▶ [DATA RECORDS]
(* ===== verification/TypesSpec.v ===== *)
(** The theorems about types: the layout of values of any type in memory, and the names of structs. *)
From stdpp Require Import pretty.
From S2P Require Import Prelude BitUtil Layout Ast Types.

(** * Sizes and alignments *)

Section layout.
Context `{AlignOpsSpec, CppClassesSpec}.

(** What every type's size and alignment satisfy. *)
Definition sane (m : Z * Z) : Prop := is_uint 32 m.1 /\ exists k, 0 <= k < 32 /\ m.2 = 2 ^ k.

Lemma kind_sane k : sane (kind_size k, kind_alignment k).
Proof.
  unfold kind_size, kind_alignment. destruct (primitive_size k) as [n|] eqn:E; cbn [default].
  - assert (exists i, 0 <= i < 5 /\ n = 2 ^ i) as (i & Hi & ->).
    { destruct k; try discriminate E; injection E as <-;
        [by exists 0|by exists 0|by exists 0|by exists 1|by exists 2|by exists 3|by exists 0|by exists 1|by exists 2|by exists 3
        |by exists 4|by exists 4|by exists 2|by exists 3]. }
    split; [|exists i; split; [lia|done]]. change (0 <= 2 ^ i < 2 ^ 32).
    pose proof (pow2_pos i ltac:(lia)). pose proof (Z.pow_lt_mono_r 2 i 32 ltac:(lia) ltac:(lia) ltac:(lia)). lia.
  - split; [apply cpp_sizeof_range|apply cpp_alignof_pow2].
Qed.

(** Placing sane fields makes a sane struct. *)
Lemma place_fields_sane (fields : list TplType) : Forall (fun t => sane (measure t)) fields ->
  let l := foldl place_field (mkLayoutHelper 0 0 []) fields in
  is_uint 32 (size_ l) /\ (alignment_ l = 0 \/ exists k, 0 <= k < 32 /\ alignment_ l = 2 ^ k).
Proof.
  induction fields as [|t fields IH] using rev_ind; [intros _; split; [done|by left]|].
  rewrite Forall_app, Forall_singleton, foldl_app. intros [Hf [_ Ht]]. destruct (IH Hf) as [_ Ha]. cbn [foldl].
  split; [by apply wrapu_range|]. right. cbn [alignment_ place_field GetAlignment TplType_layout].
  destruct Ht as (k & Hk & ->). destruct Ha as [->|(j & Hj & ->)].
  - exists k. split; [done|]. pose proof (pow2_pos k ltac:(lia)). lia.
  - destruct (Z.max_spec (2 ^ j) (2 ^ k)) as [[_ ->]|[_ ->]]; [by exists k|by exists j].
Qed.
Lemma helper_sane (fields : list TplType) : Forall (fun t => sane (measure t)) fields ->
  let l := new_LayoutHelper fields in sane (size_ l, alignment_ l).
Proof.
  intros Hf. destruct (place_fields_sane fields Hf) as [Hs Ha]. unfold new_LayoutHelper. cbn [size_ alignment_].
  split; cbn [fst snd].
  - destruct (negb _); [by apply wrapu_range|done].
  - destruct Ha as [->|(k & Hk & ->)]; [by exists 0|]. exists k. split; [done|]. pose proof (pow2_pos k ltac:(lia)).
    by rewrite (proj2 (Z.eqb_neq _ 0)) by lia.
Qed.

(** A struct is measured by the measures of its fields, as by the fields. *)
Lemma helper_measures (fields : list TplType) :
  @new_LayoutHelper _ _ {| GetSize := fst; GetAlignment := snd |} (map measure fields) = new_LayoutHelper fields.
Proof.
  unfold new_LayoutHelper.
  assert (forall l, foldl (@place_field _ _ {| GetSize := fst; GetAlignment := snd |}) l (map measure fields) =
    foldl place_field l fields) as ->; [|done].
  induction fields as [|t fields IH]; intros l; [done|]. cbn [map foldl]. by rewrite <- IH.
Qed.

Lemma measure_sane t : sane (measure t).
Proof.
  induction t as [k| |b IH|n e IH|k v IHk IHv|n fs IH|ps r IHp IHr] using TplType_ind'; cbn [measure].
  - apply kind_sane.
  - split; [done|by exists 3].
  - split; [done|by exists 3].
  - destruct (n =? 0); [split; [done|by exists 3]|]. destruct (measure e) as [size align] eqn:E. destruct IH as [_ IH].
    split; [by apply wrapu_range|done].
  - split; [apply unordered_map_sizeof_range|apply unordered_map_alignof_pow2].
  - cbv zeta. rewrite <- (map_map snd measure fs), helper_measures. apply helper_sane, Forall_map, IH.
  - split; [done|by exists 3].
Qed.
#[export] Instance TplType_layout_spec : TypeLayoutSpec TplType.
Proof. split; intros t; apply measure_sane. Qed.

(** ** Parts of values *)

(** A part of a value of a type: at an offset, of a type. *)
Inductive part : TplType -> Z -> TplType -> Prop :=
  | part_self t : part t 0 t
  | part_element n e i o u : 0 <= i < n -> part e o u -> part (ArrayType n e) (GetSize e * i + o) u
  | part_field n fs i f off o u : fs !! i = Some f -> field_offsets fs !! i = Some off -> part f.2 o u ->
      part (StructType n fs) (off + o) u.

(** The type is small enough for its size to be a [uint32_t]. *)
Fixpoint fits (t : TplType) : Prop :=
  match t with
  | ArrayType n e => 0 <= n /\ n * GetSize e < 2 ^ 32 /\ fits e
  | StructType _ fs => room (map snd fs) <= 2 ^ 31 /\ fold_right and True (map (fun f => fits f.2) fs)
  | _ => True
  end.

Lemma StructType_measure n fs : measure (StructType n fs) =
  let l := new_LayoutHelper (map snd fs) in (size_ l, alignment_ l).
Proof. cbn [measure]. cbv zeta. by rewrite <- (map_map snd measure fs), helper_measures. Qed.
Lemma StructType_size n fs : GetSize (StructType n fs) = size_ (new_LayoutHelper (map snd fs)).
Proof. exact (f_equal fst (StructType_measure n fs)). Qed.
Lemma StructType_alignment n fs : GetAlignment (StructType n fs) = alignment_ (new_LayoutHelper (map snd fs)).
Proof. exact (f_equal snd (StructType_measure n fs)). Qed.
Lemma field_offsets_helper fs : field_offsets fs = offsets_ (new_LayoutHelper (map snd fs)).
Proof. unfold field_offsets. by rewrite <- (map_map snd measure fs), helper_measures. Qed.
Lemma ArrayType_size n e : 0 < n -> n * GetSize e < 2 ^ 32 -> GetSize (ArrayType n e) = GetSize e * n /\ GetAlignment (ArrayType n e) = GetAlignment e.
Proof.
  intros Hn Hs. pose proof (GetSize_range e) as [He _]. cbn in *. rewrite (proj2 (Z.eqb_neq n 0)) by lia.
  destruct (measure e) as [size align]. cbn in *. rewrite (wrapu_small 64), wrapu_small by (unfold is_uint; lia). done.
Qed.

(** The size of a type is a multiple of its alignment: an array has its elements aligned. *)
Lemma size_multiple t : fits t -> (GetAlignment t | GetSize t).
Proof.
  induction t as [k| |b IH|n e IH|k v IHk IHv|n fs IH|ps r IHp IHr] using TplType_ind'; intros Hfit; try (by exists 1).
  - cbn. unfold kind_size, kind_alignment. destruct (primitive_size k); cbn; [done|apply cpp_sizeof_multiple].
  - cbn [fits] in Hfit. destruct Hfit as (Hn & Hs & He). destruct (Z.eq_dec n 0) as [->|Hn0]; [by exists 1|].
    destruct (ArrayType_size n e) as [-> ->]; [lia|done|]. by apply Z.divide_mul_l, IH.
  - apply unordered_map_sizeof_multiple.
  - destruct Hfit as [Hroom _]. destruct (LayoutHelper_places _ Hroom) as (stop & _ & _ & _ & Hd & _).
    by rewrite StructType_size, StructType_alignment.
Qed.

(** C34: However deep, every part of a value is inside it and aligned: elements of arrays, fields of
    structs, and theirs. *)
Theorem parts_fit t o u : fits t -> part t o u ->
  0 <= o /\ o + GetSize u <= GetSize t /\ (GetAlignment u | o) /\ (GetAlignment u | GetAlignment t).
Proof.
  intros Hfit Hp. induction Hp as [t|n e i o u Hi Hp IH|n fs i f off o u Hf Ho Hp IH].
  - split_and!; [lia|lia|by exists 0|done].
  - cbn [fits] in Hfit. destruct Hfit as (Hn & Hs & He). destruct (ArrayType_size n e) as [-> ->]; [lia|done|].
    destruct (IH He) as (Ho & Hle & Hd & Hda). pose proof (GetSize_range e) as [Hse _]. pose proof (GetSize_range u) as [Hsu _].
    split_and!; [nia|nia| |done]. apply Z.divide_add_r; [|done]. apply Z.divide_mul_l.
    etransitivity; [exact Hda|by apply size_multiple].
  - cbn [fits] in Hfit. destruct Hfit as [Hroom Hall]. rewrite field_offsets_helper in Ho.
    assert (map snd fs !! i = Some f.2) as Hf2 by (by rewrite list_lookup_fmap, Hf).
    destruct (LayoutHelper_field _ Hroom _ _ _ Hf2 Ho) as (H0' & H1' & H2' & H3').
    destruct IH as (Ho' & Hle & Hd & Hda).
    { clear -Hall Hf. revert i Hf. induction fs as [|g fs IH]; intros [|i] Hf; try done; cbn in *.
      - injection Hf as ->. tauto.
      - exact (IH (proj2 Hall) i Hf). }
    rewrite StructType_size, StructType_alignment. split_and!; [lia|lia| |by etransitivity; [exact Hda|]]. apply Z.divide_add_r; [|done].
    etransitivity; [exact Hda|done].
Qed.

End layout.

(** * Names of structs *)

Definition candidate (name : Identifier) (id : Z) : Identifier := name ++ bytes "_" ++ bytes (pretty id).

Lemma bytes_inj s1 : forall s2, bytes s1 = bytes s2 -> s1 = s2.
Proof.
  induction s1 as [|c s1 IH]; intros [|d s2]; try done. cbn [bytes]. intros E. injection E as E Es.
  apply N2Z.inj in E. apply (f_equal ascii_of_N) in E. rewrite !ascii_N_embedding in E. subst d. by rewrite (IH _ Es).
Qed.
Lemma candidate_inj name id id' : candidate name id = candidate name id' -> id = id'.
Proof. intros E. apply app_inv_head, app_inv_head, bytes_inj in E. by apply (inj pretty) in E. Qed.

Lemma unique_name_spec name fuel : forall ctx,
  match unique_name fuel name ctx with
  | Some (n, ctx') => n ∉ named_struct_types ctx /\ named_struct_types ctx' = named_struct_types ctx /\
      exists id, named_struct_types_unique_id ctx <= id /\ n = candidate name id /\ named_struct_types_unique_id ctx' = id + 1
  | None => forall i : nat, (i < fuel)%nat -> candidate name (named_struct_types_unique_id ctx + Z.of_nat i) ∈ named_struct_types ctx
  end.
Proof.
  induction fuel as [|fuel IH]; intros ctx; cbn [unique_name]; [intros i Hi; lia|]. cbv zeta.
  fold (candidate name (named_struct_types_unique_id ctx)). cbn [named_struct_types]. destruct (decide _) as [Hin|Hin].
  - specialize (IH (mkContext (named_struct_types ctx) (named_struct_types_unique_id ctx + 1))). cbn in IH.
    destruct (unique_name _ _ _) as [[n ctx']|].
    + destruct IH as (Hn & Hs & id & Hid & Hc). split; [done|]. split; [done|]. exists id. split; [lia|done].
    + intros [|i] Hi; [by rewrite Z.add_0_r|]. specialize (IH i ltac:(lia)). by replace (named_struct_types_unique_id ctx + Z.of_nat (S i))
        with (named_struct_types_unique_id ctx + 1 + Z.of_nat i) by lia.
  - split; [done|]. split; [done|]. exists (named_struct_types_unique_id ctx). done.
Qed.

(** A name is free before more numbers have been tried than there are structs. *)
Lemma unique_name_Some name ctx : unique_name (S (size (named_struct_types ctx))) name ctx <> None.
Proof.
  intros E. pose proof (unique_name_spec name (S (size (named_struct_types ctx))) ctx) as Hs. rewrite E in Hs.
  set (id := named_struct_types_unique_id ctx) in *.
  set (tried := map (fun i => candidate name (id + Z.of_nat i)) (seq 0 (S (size (named_struct_types ctx))))).
  assert (NoDup tried) as Hnd.
  { apply NoDup_fmap_2_strong; [|apply NoDup_seq]. intros i j _ _ Hc. apply candidate_inj in Hc. lia. }
  assert (list_to_set tried ⊆ named_struct_types ctx) as Hsub.
  { intros n Hn. apply elem_of_list_to_set, list_elem_of_fmap in Hn as (i & -> & Hi). apply Hs. apply elem_of_seq in Hi. lia. }
  apply subseteq_size in Hsub. rewrite size_list_to_set in Hsub by done. unfold tried in Hsub.
  rewrite length_map, length_seq in Hsub. lia.
Qed.

(** A named struct is always made, its name is one no struct had, and it is the name asked for if that was
    free: the loop over numbers ends. *)
Theorem StructType_Get_fresh name fields ctx : exists n ctx',
  StructType_Get name fields ctx = Some (StructType (Some n) fields, ctx') /\
  n ∉ named_struct_types ctx /\ named_struct_types ctx' = {[n]} ∪ named_struct_types ctx /\
  (n = name /\ name ∉ named_struct_types ctx \/ name ∈ named_struct_types ctx /\ exists id, n = candidate name id).
Proof.
  unfold StructType_Get. destruct (decide _) as [Hin|Hout].
  - pose proof (unique_name_Some name ctx) as Hsome. pose proof (unique_name_spec name (S (size (named_struct_types ctx))) ctx) as Hs.
    destruct (unique_name _ _ _) as [[n ctx']|]; [|done]. destruct Hs as (Hn & Hsame & id & _ & -> & _). cbn.
    eexists _, _. split; [done|]. cbn. rewrite Hsame. eauto 10.
  - cbn. exists name. eexists. split; [done|]. cbn. eauto 10.
Qed.

(** * Witnesses *)

#[local] Instance example_align : AlignOps := {| alignTo v a := (v + a - 1) / a * a |}.
#[local] Instance example_align_spec : AlignOpsSpec.
Proof.
  split. intros v a Hv Ha _. cbn. pose proof (Z.div_mod (v + a - 1) a ltac:(lia)) as E.
  pose proof (Z.mod_pos_bound (v + a - 1) a Ha). split; [|by apply Z.divide_factor_r]. rewrite Z.mul_comm. lia.
Qed.
#[local] Instance example_classes : CppClasses :=
  {| cpp_sizeof _ := 24; cpp_alignof _ := 8; unordered_map_sizeof := 56; unordered_map_alignof := 8; int128_is_signed := true |}.
#[local] Instance example_classes_spec : CppClassesSpec.
Proof. split; [done|by exists 3|by exists 3|done|by exists 7|by exists 3]. Qed.

(** [struct { a: int8, b: [3]struct { c: int8, d: int64 } }] *)
Definition inner : TplType := StructType None [(Some (bytes "c"), BuiltinType Int8); (Some (bytes "d"), BuiltinType Int64)].
Definition outer : TplType := StructType None [(Some (bytes "a"), BuiltinType Int8); (Some (bytes "b"), ArrayType 3 inner)].
Lemma parts_fit_witness : part outer 48 (BuiltinType Int64) /\ 48 + GetSize (BuiltinType Int64) <= GetSize outer.
Proof.
  assert (8 + (GetSize inner * 2 + (8 + 0)) = 48) as E by (vm_compute; reflexivity).
  assert (part outer (8 + (GetSize inner * 2 + (8 + 0))) (BuiltinType Int64)) as Hp.
  { apply (part_field _ _ 1 (Some (bytes "b"), ArrayType 3 inner)); [reflexivity|vm_compute; reflexivity|].
    apply part_element; [lia|].
    apply (part_field _ _ 1 (Some (bytes "d"), BuiltinType Int64)); [reflexivity|vm_compute; reflexivity|constructor]. }
  rewrite E in Hp. split; [exact Hp|]. refine (proj1 (proj2 (parts_fit outer 48 (BuiltinType Int64) _ Hp))).
  vm_compute. intuition discriminate.
Defined.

▶ [EXERCISE]
Among the entries, work out how many lines include the word "fits". Answer with that number only.

▶ [EXERCISE RESPONSE]
8